The c8yedge_deployment metric can be qualified by the Deployment name, such as deployment="c8yedge-operator-controller-manager"
, deployment="apama-ctrl-scope-edge-deployment"
, and so on, for monitoring different Deployments in Edge. A gauge value of 1 for a Deployment indicates that it is healthy, meaning all desired replicas are up and serving without issues. A value of 0 indicates a failure, such as one or more replicas not running as expected.
Metrics | Label Options |
---|---|
c8yedge_deployment{deployment=“microservices-registry”} | - deployment="c8yedge-operator-controller-manager" - deployment="logging-operator-c8yedge-edge-sample" - deployment="psmdb-operator-c8yedge-edge-sample" - deployment="microservices-registry" - deployment="thin-edge" - deployment="smartrule-scope-management-deployment" - deployment="apama-ctrl-scope-edge-deployment" - deployment="opcua-mgmt-service-scope-management-deployment" |
These metrics track the CPU and memory usage of the workloads in your Edge deployment. CPU usage is a critical performance metric, indicating how much of the allocated CPU resources are being utilized by a container. Monitoring memory usage helps in managing application scalability, optimizing resource allocation, and preventing out-of-memory (OOM) issues that could lead to application downtime.

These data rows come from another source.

(** X1.  Once the handler is called, it turns every exception that one of
    its calls raises into an [HTTPException] of its own.  Whatever the
    environment refuses and whatever the reads return or raise (exceptions
    are instances of [Exception], see [exn_class]), the handler ends in one
    of five ways: with the success response, with the 400 error for the
    file name, with the 413 error, or with a 500 error that carries the
    cause of a failed preparation or of a failed save.  It produces no other
    status: the 415 that the route declares is never raised. *)
Theorem upload_video_outcomes (env : environment) (request : Request)
  (file : UploadFile) (d : disk) :
  (exists resp, (upload_video env request file d).2 = inr resp)
  \/ (upload_video env request file d).2
     = inl (HTTPException HTTP_400_BAD_REQUEST "Filename is required.")
  \/ (upload_video env request file d).2
     = inl (HTTPException HTTP_413_REQUEST_ENTITY_TOO_LARGE too_large_detail)
  \/ (exists exc,
        (upload_video env request file d).2
        = inl (HTTPException HTTP_500_INTERNAL_SERVER_ERROR
                 ("Failed to prepare upload directory: " +:+ exn_msg exc)))
  \/ (exists exc,
        (upload_video env request file d).2
        = inl (HTTPException HTTP_500_INTERNAL_SERVER_ERROR
                 ("Failed to save uploaded file: " +:+ exn_msg exc))).
Proof.
  unfold upload_video.
  pose proof (ensure_result_cause env d) as Hp.
  destruct (ensure_upload_dir_exists env d) as [d0 [exc|u]]; simpl in Hp.
  { destruct Hp as [Hp | [e [= ->]]]; [discriminate|]. simpl. do 3 right.
    left. by exists e. }
  destruct (safe_filename_of file) as [|c name] eqn:Hs; [simpl; auto 6|].
  rewrite <- Hs.
  pose proof (receive_result env (safe_filename_of file) file d0) as Hr.
  destruct (receive env (safe_filename_of file) file d0) as [[d1 file1] [exc|total]];
    simpl in *.
  - destruct Hr as [[t Ht] | [[= ->] | [e [= ->]]]]; [discriminate | auto 6 |].
    do 4 right. by exists e.
  - left. eauto.
Qed.

(** X2.  The pre-check has four outcomes and no other.  It returns no size
    exactly when there is no [Content-Length] header; a size it returns is
    the value [int] read from the first such header and is at most the
    maximum; and it raises nothing but the 400 error for the header and the
    413 error. *)
Theorem precheck_outcomes (request : Request) :
  (_validate_content_length request = inr None
   <-> headers_get "content-length" (headers request) = None)
  /\ (forall size, _validate_content_length request = inr (Some size) ->
        size <= MAX_VIDEO_SIZE_BYTES
        /\ exists h, headers_get "content-length" (headers request) = Some h
                     /\ int h = inr size)
  /\ (forall exc, _validate_content_length request = inl exc ->
        exc = HTTPException HTTP_400_BAD_REQUEST "Invalid Content-Length header."
        \/ exc = HTTPException HTTP_413_REQUEST_ENTITY_TOO_LARGE too_large_detail).
Proof.
  pose proof (validate_result request) as Hv.
  split; [|split].
  - split.
    + intros E. by rewrite E in Hv.
    + apply validate_absent.
  - intros size E. by rewrite E in Hv.
  - intros exc E. by rewrite E in Hv.
Qed.

(** ** Preparing twice *)

Lemma ensure_existing (env : environment) (dir : directory) :
  ensure_upload_dir_exists env (Some dir) =
    match chmod_fault env with
    | None => (Some (Directory (d_ino dir) mode_0o700 (d_entries dir)), inr tt)
    | Some e =>
        if is_PermissionError e then (Some dir, inr tt)
        else (Some dir,
              inl (HTTPException HTTP_500_INTERNAL_SERVER_ERROR
                     ("Failed to prepare upload directory: " +:+ exn_msg e)))
    end.
Proof. by apply ensure_after_mkdir. Qed.

(** X3.  A second preparation in the same environment changes nothing and
    has the outcome of the first, whether the first succeeded or failed and
    whether the directory existed or not. *)
Theorem prepare_twice (env : environment) (d : disk) :
  ensure_upload_dir_exists env (fst (ensure_upload_dir_exists env d))
  = ensure_upload_dir_exists env d.
Proof.
  assert (forall dir,
            ensure_upload_dir_exists env (fst (ensure_upload_dir_exists env (Some dir)))
            = ensure_upload_dir_exists env (Some dir)) as Hexisting.
  { intros dir. rewrite (ensure_existing env dir).
    destruct (chmod_fault env) as [e|] eqn:He.
    - destruct (is_PermissionError e) eqn:Hpe; simpl;
        by rewrite ensure_existing, He, Hpe.
    - simpl. by rewrite ensure_existing, He. }
  destruct d as [dir|]; [apply Hexisting|].
  destruct (mkdir_fault env) as [e|] eqn:Hm.
  - rewrite (ensure_mkdir_refused env e Hm). simpl. apply ensure_mkdir_refused, Hm.
  - assert (mkdir env None
            = (Some (Directory (fresh_ino env) (N.ldiff 0x1ff (umask env)) ∅), inr tt))
      as Hmk by (unfold mkdir; by rewrite Hm).
    rewrite (ensure_after_mkdir env None _ Hmk), <- ensure_existing.
    apply Hexisting.
Qed.

(** ** What a success says about the disk *)

Lemma open_wb_inv (env : environment) (dest : str) (d d1 : disk) :
  open_wb env dest d = (d1, inr tt) ->
  exists dir,
    d = Some dir
    /\ d1 = Some (Directory (d_ino dir) (d_mode dir) (<[dest := File []]> (d_entries dir))).
Proof.
  unfold open_wb, open_error. destruct (has_nul dest); [discriminate|].
  destruct d as [dir|]; [|discriminate]. intros H. exists dir. split; [reflexivity|].
  destruct (is_dot_name dest); [discriminate|].
  destruct (d_entries dir !! dest) as [[c|]|]; try discriminate;
    destruct (open_fault env); try discriminate; by injection H as <-.
Qed.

The c8yedge_pod_cpu_usage and c8yedge_pod_memory_usage metrics can be qualified by the Pod and Container names, such as container="cumulocity-core", pod="c8ycore-sts-0"

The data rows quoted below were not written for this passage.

(** C9. When a first call missed the cache and stored a value, the value
    stored is the one it returned, and a second call with the same key, made
    in any world where the entry still stands (entries are never removed),
    returns that value and makes no external call: the record of provider
    calls and page fetches and both cache dictionaries stay as they were.
    This holds for either provider tag and for page fetches; a page fetch
    that misses always stores. *)
Theorem cached_value_is_replayed :
  (forall query query' n n' w r1 w1 v w2,
      cache_key ["ddg"; query'] = cache_key ["ddg"; query] ->
      cache_search w !! cache_key ["ddg"; query] = None ->
      search_duckduckgo query n w = (r1, w1) ->
      cache_search w1 !! cache_key ["ddg"; query] = Some v ->
      cache_search w2 !! cache_key ["ddg"; query] = Some v ->
      exists w3,
        search_duckduckgo query' n' w2 = (v, w3) /\ v = r1 /\
        calls w3 = calls w2 /\
        cache_search w3 = cache_search w2 /\ cache_page w3 = cache_page w2) /\
  (forall query query' n n' w r1 w1 v w2,
      cache_key ["brave"; query'] = cache_key ["brave"; query] ->
      cache_search w !! cache_key ["brave"; query] = None ->
      search_brave query n w = (r1, w1) ->
      cache_search w1 !! cache_key ["brave"; query] = Some v ->
      cache_search w2 !! cache_key ["brave"; query] = Some v ->
      exists w3,
        search_brave query' n' w2 = (v, w3) /\ v = r1 /\
        calls w3 = calls w2 /\
        cache_search w3 = cache_search w2 /\ cache_page w3 = cache_page w2) /\
  (forall url url' n n' w r1 w1 w2,
      cache_key ["page"; url'] = cache_key ["page"; url] ->
      cache_page w !! cache_key ["page"; url] = None ->
      fetch_page_text url n w = (r1, w1) ->
      cache_page w1 !! cache_key ["page"; url] = Some r1 /\
      (cache_page w2 !! cache_key ["page"; url] = Some r1 ->
       exists w3,
         fetch_page_text url' n' w2 = (r1, w3) /\
         calls w3 = calls w2 /\
         cache_search w3 = cache_search w2 /\ cache_page w3 = cache_page w2)).
Proof.
  split; [|split].
  - intros query query' n n' w r1 w1 v w2 Hkey Hmiss Hfirst Hstored Hstill.
    pose proof (search_duckduckgo_stores _ _ _ _ _ _ Hmiss Hfirst Hstored) as ->.
    rewrite <- Hkey in Hstill.
    eexists. split; [apply (search_duckduckgo_hit _ _ _ _ Hstill)|].
    repeat split.
  - intros query query' n n' w r1 w1 v w2 Hkey Hmiss Hfirst Hstored Hstill.
    destruct (search_brave_stores _ _ _ _ _ _ Hmiss Hfirst Hstored) as [Hb ->].
    rewrite <- Hkey in Hstill.
    eexists. split; [apply (search_brave_hit _ _ _ _ Hb Hstill)|].
    repeat split.
  - intros url url' n n' w r1 w1 w2 Hkey Hmiss Hfirst.
    pose proof (fetch_page_text_stores url n w Hmiss) as Hstored.
    rewrite Hfirst in Hstored. cbn [fst snd] in Hstored.
    split; [assumption|]. intros Hstill. rewrite <- Hkey in Hstill.
    eexists. split; [apply (fetch_page_text_hit _ _ _ _ Hstill)|].
    repeat split.
Qed.

(** ** Search aggregator *)

Lemma same_url_exists earlier (r : SearchResult) :
  existsb (fun r' => bool_decide (result_url r' = result_url r)) earlier = true <->
  exists r', In r' earlier /\ result_url r' = result_url r.
Proof.
  rewrite existsb_exists. split; intros (r' & Hin & H); exists r'; split; auto.
  - now apply bool_decide_eq_true in H.
  - now apply bool_decide_eq_true.
Qed.

Lemma first_occurrences_In earlier results r :
  In r (first_occurrences earlier results) ->
  has_url r = true /\
  exists before after,
    results = (before ++ r :: after)%list /\
    forall r', In r' (earlier ++ before)%list -> result_url r' <> result_url r.
Proof.
  revert earlier. induction results as [|x rest IH]; intros earlier; cbn [first_occurrences].
  - intros [].
  - assert (In r (first_occurrences (earlier ++ [x]) rest) ->
            has_url r = true /\
            exists before after,
              x :: rest = (before ++ r :: after)%list /\
              forall r', In r' (earlier ++ before)%list -> result_url r' <> result_url r)
      as Hlater.
    { intros Hin. destruct (IH _ Hin) as (Hu & before & after & -> & Hfresh).
      split; [assumption|]. exists (x :: before), after. split; [reflexivity|].
      intros r' Hr'. apply Hfresh. rewrite <- app_assoc. exact Hr'. }
    destruct (has_url x) eqn:Hx; cbn [andb]; [|exact Hlater].
    destruct (existsb _ earlier) eqn:Hseen; cbn [negb]; [exact Hlater|].
    intros [<-|Hin]; [|now apply Hlater].
    split; [assumption|]. exists [], rest. split; [reflexivity|].
    rewrite app_nil_r. intros r' Hr' Heq.
    assert (existsb (fun r' => bool_decide (result_url r' = result_url x)) earlier = true)
      as C by (apply same_url_exists; eauto).
    congruence.
Qed.

Lemma first_occurrences_sublist earlier results :
  sublist (first_occurrences earlier results) results.
Proof.
  revert earlier. induction results as [|x rest IH]; intros earlier; cbn [first_occurrences].
  - constructor.
  - destruct (has_url x && negb _).
    + apply sublist_skip, IH.
    + apply sublist_cons, IH.
Qed.

Lemma first_occurrences_NoDup earlier results :
  List.NoDup (List.map result_url (first_occurrences earlier results)).
Proof.
  revert earlier. induction results as [|x rest IH]; intros earlier; cbn [first_occurrences].
  - constructor.
  - destruct (has_url x && negb _); [|apply IH].
    cbn [List.map]. constructor; [|apply IH].
    intros Hin. apply in_map_iff in Hin as (r & Heq & Hin).
    destruct (first_occurrences_In _ _ _ Hin) as (_ & before & after & _ & Hfresh).
    apply (Hfresh x); [|now symmetry].
    apply in_or_app. left. apply in_or_app. right. now left.
Qed.

Lemma first_occurrences_cover earlier results r :
  In r results -> has_url r = true ->
  (exists r', In r' earlier /\ result_url r' = result_url r) \/
  (exists r', In r' (first_occurrences earlier results) /\ result_url r' = result_url r).
Proof.
  revert earlier. induction results as [|x rest IH]; intros earlier; [intros []|].
  intros [->|Hin] Hu; cbn [first_occurrences].
  - rewrite Hu. cbn [andb].
    destruct (existsb _ earlier) eqn:Hseen; cbn [negb].
    + left. now apply same_url_exists.
    + right. exists r. split; [now left | reflexivity].
  - destruct (IH (earlier ++ [x])%list Hin Hu) as [(r' & Hr' & Heq)|(r' & Hr' & Heq)].
    + apply in_app_or in Hr' as [Hr'|[<-|[]]].
      * left. eauto.
      * assert (has_url x = true) as Hu' by (unfold has_url in *; congruence).
        rewrite Hu'. cbn [andb].
        destruct (existsb _ earlier) eqn:Hseen; cbn [negb].
        -- left. apply same_url_exists in Hseen as (r0 & H0 & E0).
           exists r0. split; [assumption | congruence].
        -- right. exists x. split; [now left | assumption].
    + right. exists r'. split; [|assumption].
      destruct (has_url x && negb _); [now right | assumption].
Qed.

(** The set [seen] holds the URLs of the results read so far. *)
Lemma unique_from_first_occurrences results :
  forall (seen : gset string) earlier,
    (forall u, u ∈ seen <->
               PyStr.nonempty u = true /\
               exists r', In r' earlier /\ result_url r' = Some u) ->
    unique_from seen results = first_occurrences earlier results.
Proof.
  induction results as [|r rest IH]; intros seen earlier Hseen; [reflexivity|].
  cbn [unique_from first_occurrences]. unfold has_url, truthy.
  destruct (result_url r) as [url|] eqn:Hr.
  2:{ cbn [andb]. apply IH. intros u. rewrite Hseen. split.
      - intros (Hu & r' & Hin & E). split; [assumption|]. exists r'.
        split; [apply in_or_app; now left | assumption].
      - intros (Hu & r' & Hin & E). split; [assumption|].
        apply in_app_or in Hin as [Hin|[<-|[]]]; [eauto | congruence]. }
  destruct (PyStr.nonempty url) eqn:Hne; cbn [andb].
  2:{ apply IH. intros u. rewrite Hseen. split.
      - intros (Hu & r' & Hin & E). split; [assumption|]. exists r'.
        split; [apply in_or_app; now left | assumption].
      - intros (Hu & r' & Hin & E). split; [assumption|].
        apply in_app_or in Hin as [Hin|[<-|[]]]; [eauto | congruence]. }
  assert (bool_decide (url ∈ seen) =
          existsb (fun r' => bool_decide (result_url r' = Some url)) earlier) as ->.
  { destruct (existsb _ earlier) eqn:E.
    - apply bool_decide_eq_true, Hseen. split; [assumption|].
      apply existsb_exists in E as (r' & Hin & E).
      apply bool_decide_eq_true in E. eauto.
    - apply bool_decide_eq_false. intros Hin. apply Hseen in Hin as (_ & r' & Hin & E').
      assert (existsb (fun r' => bool_decide (result_url r' = Some url)) earlier = true)
        as C.
      { apply existsb_exists. exists r'. split; [assumption|].
        now apply bool_decide_eq_true. }
      congruence. }
  destruct (existsb _ earlier) eqn:E; cbn [negb].
  - apply IH. intros u. rewrite Hseen. split.
    + intros (Hu & r' & Hin & E'). split; [assumption|]. exists r'.
      split; [apply in_or_app; now left | assumption].
    + intros (Hu & r' & Hin & E'). split; [assumption|].
      apply in_app_or in Hin as [Hin|[<-|[]]]; [eauto|].
      apply existsb_exists in E as (r0 & H0 & E0).
      apply bool_decide_eq_true in E0. exists r0. split; [assumption | congruence].
  - f_equal. apply IH. intros u. rewrite elem_of_union, elem_of_singleton, Hseen. split.
    + intros [->|(Hu & r' & Hin & E')].
      * split; [assumption|]. exists r. split; [apply in_or_app; right; now left | assumption].
      * split; [assumption|]. exists r'. split; [apply in_or_app; now left | assumption].
    + intros (Hu & r' & Hin & E').
      apply in_app_or in Hin as [Hin|[<-|[]]]; [right; eauto | left; congruence].
Qed.

(** C8. [search_all_engines] returns the results of the primary provider
    followed by those of the secondary one (none when it is disabled),
    without the results that lack a URL and with one result per URL: the
    first of the merged list.  The kept results stand in the order of the
    merged list. *)
Theorem search_all_engines_merges query w :
  exists primary w1 secondary w2,
    search_duckduckgo query 20 w = (primary, w1) /\
    (if USE_BRAVE then search_brave query 20 w1 else ([], w1)) = (secondary, w2) /\
    let merged := (primary ++ secondary)%list in
    let unique := first_occurrences [] merged in
    search_all_engines query w = (unique, w2) /\
    sublist unique merged /\
    Forall (fun r => has_url r = true) unique /\
    List.NoDup (List.map result_url unique) /\
    (forall r, In r unique ->
       exists before after,
         merged = (before ++ r :: after)%list /\
         forall r', In r' before -> result_url r' <> result_url r) /\
    (forall r, In r merged -> has_url r = true ->
       exists r', In r' unique /\ result_url r' = result_url r).
Proof.
  destruct (search_duckduckgo query 20 w) as [primary w1] eqn:H1.
  destruct (if USE_BRAVE then search_brave query 20 w1 else ([], w1))
    as [secondary w2] eqn:H2.
  exists primary, w1, secondary, w2. split; [reflexivity|]. split; [exact H2|].
  intros merged unique. split; [|split; [|split; [|split; [|split]]]].
  - unfold search_all_engines, bind. rewrite H1.
    assert ((if USE_BRAVE then search_brave query 20 else ret []) w1 = (secondary, w2))
      as -> by (destruct USE_BRAVE; exact H2).
    unfold ret. f_equal. apply unique_from_first_occurrences.
    intros u. rewrite elem_of_empty. split; [intros [] | intros (_ & r' & [] & _)].
  - apply first_occurrences_sublist.
  - apply List.Forall_forall. intros r Hin.
    now destruct (first_occurrences_In _ _ _ Hin).
  - apply first_occurrences_NoDup.
  - intros r Hin.
    destruct (first_occurrences_In _ _ _ Hin) as (_ & before & after & E & Hfresh).
    exists before, after. split; [assumption|]. intros r' Hr'. now apply Hfresh.
  - intros r Hin Hu.
    destruct (first_occurrences_cover [] merged r Hin Hu) as [(r' & [] & _)|H];
      exact H.
Qed.

(** ** The query loop *)

(** A result either leaves the candidates alone or appends one source
    under a name that is not empty. *)
Lemma visit_page_outcome company role url name_candidates w r w' :
  visit_page company role url name_candidates w = (r, w') ->
  r = Ok name_candidates \/
  exists name,
    PyStr.nonempty name = true /\ r = append_source name url name_candidates.
Proof.
  unfold visit_page, bind, ret.
  destruct (fetch_page_text url 5000 w) as [page_text w1].
  destruct (PyStr.nonempty page_text); [|intros [= <- <-]; now left].
  destruct (extract_name_from_text page_text company role) as [name|];
    [|intros [= <- <-]; now left].
  destruct (PyStr.nonempty name) eqn:Hname; [|intros [= <- <-]; now left].
  destruct (tell (FoundInPage name url) w1) as [[] w2].
  intros [= <- <-]. right. now exists name.
Qed.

and so on for monitoring the CPU and memory usage of different containers in the Edge deployment.
Pod names often contain a unique hash or a set of alphanumeric characters that change every time the pod is restarted, redeployed, or rescheduled on a different node. To continuously monitor the CPU usage of a container across pod restarts, you can use regular expressions (regex) in your monitoring queries to match only the static part of the pod name. For example, if you want to monitor the apama-ctrl-scope-edge-pod
container regardless of pod restarts, you must construct a query that matches any pod name starting with apama-ctrl-scope-edge-deployment
without specifying the unique hash, like container="apama-ctrl-scope-edge-pod",pod=~"apama-ctrl-scope-edge-deployment.*"
.
Metrics | Label Options | |
---|---|---|
c8yedge_pod_cpu_usage{container=“cumulocity-core”, pod=“c8ycore-sts-0”} | - container="cumulocity-core", pod="c8ycore-sts-0" - container="openresty", pod="c8ycore-sts-0" - container="smartrule-scope-management-pod", pod=~"smartrule-scope-management-deployment-*" - container="apama-ctrl-scope-edge-pod", pod=~"apama-ctrl-scope-edge-deployment-*" - container="opcua-mgmt-service-scope-management-pod", pod=~"opcua-mgmt-service-scope-management-deployment-*" - container="mongod", pod="edge-db-rs0-0" - container="mongodb-exporter", pod="edge-db-rs0-0" - container="psmdb-operator", pod=~"psmdb-operator-c8yedge-edge-sample-*" - container="kedge-agent", pod=~"thin-edge-*" - container="mosquitto", pod=~"thin-edge-*" - container="microservices-registry", pod=~"microservices-registry-*" - container="microservices-registry", pod=~"microservices-registry-garbage-collector-*" - container="microservices-registry-config", pod=~"microservices-registry-config-*" - container="fluentd", pod="logging-fluentd-0" - container="config-reloader", pod="logging-fluentd-0" - container="fluent-bit", pod=~"logging-fluentbit-*" - container="event-tailer", pod="event-tailer-event-tailer-0" - container="logging-operator", pod="logging-operator-c8yedge-edge-sample-*" - container="manager", pod=~"c8yedge-operator-controller-manager-*" |
|
c8yedge_pod_memory_usage{container=“cumulocity-core”, pod=“c8ycore-sts-0”} | - container="cumulocity-core", pod="c8ycore-sts-0" - container="openresty", pod="c8ycore-sts-0" - container="smartrule-scope-management-pod", pod=~"smartrule-scope-management-deployment-*" - container="apama-ctrl-scope-edge-pod", pod=~"apama-ctrl-scope-edge-deployment-*" - container="opcua-mgmt-service-scope-management-pod", pod=~"opcua-mgmt-service-scope-management-deployment-*" - container="mongod", pod="edge-db-rs0-0" - container="mongodb-exporter", pod="edge-db-rs0-0" - container="psmdb-operator", pod=~"psmdb-operator-c8yedge-edge-sample-*" - container="kedge-agent", pod=~"thin-edge-*" - container="mosquitto", pod=~"thin-edge-*" - container="microservices-registry", pod=~"microservices-registry-*" - container="microservices-registry", pod=~"microservices-registry-garbage-collector-*" - container="microservices-registry-config", pod=~"microservices-registry-config-*" - container="fluentd", pod="logging-fluentd-0" - container="config-reloader", pod="logging-fluentd-0" - container="fluent-bit", pod=~"logging-fluentbit-*" - container="event-tailer", pod="event-tailer-event-tailer-0" - container="logging-operator", pod="logging-operator-c8yedge-edge-sample-*" - container="manager", pod=~"c8yedge-operator-controller-manager-*" |
Prometheus is an open-source project that is used for monitoring application state. See https://prometheus.io/ for detailed information on Prometheus and how to use it. See Installing Prometheus for detailed steps on installing Prometheus.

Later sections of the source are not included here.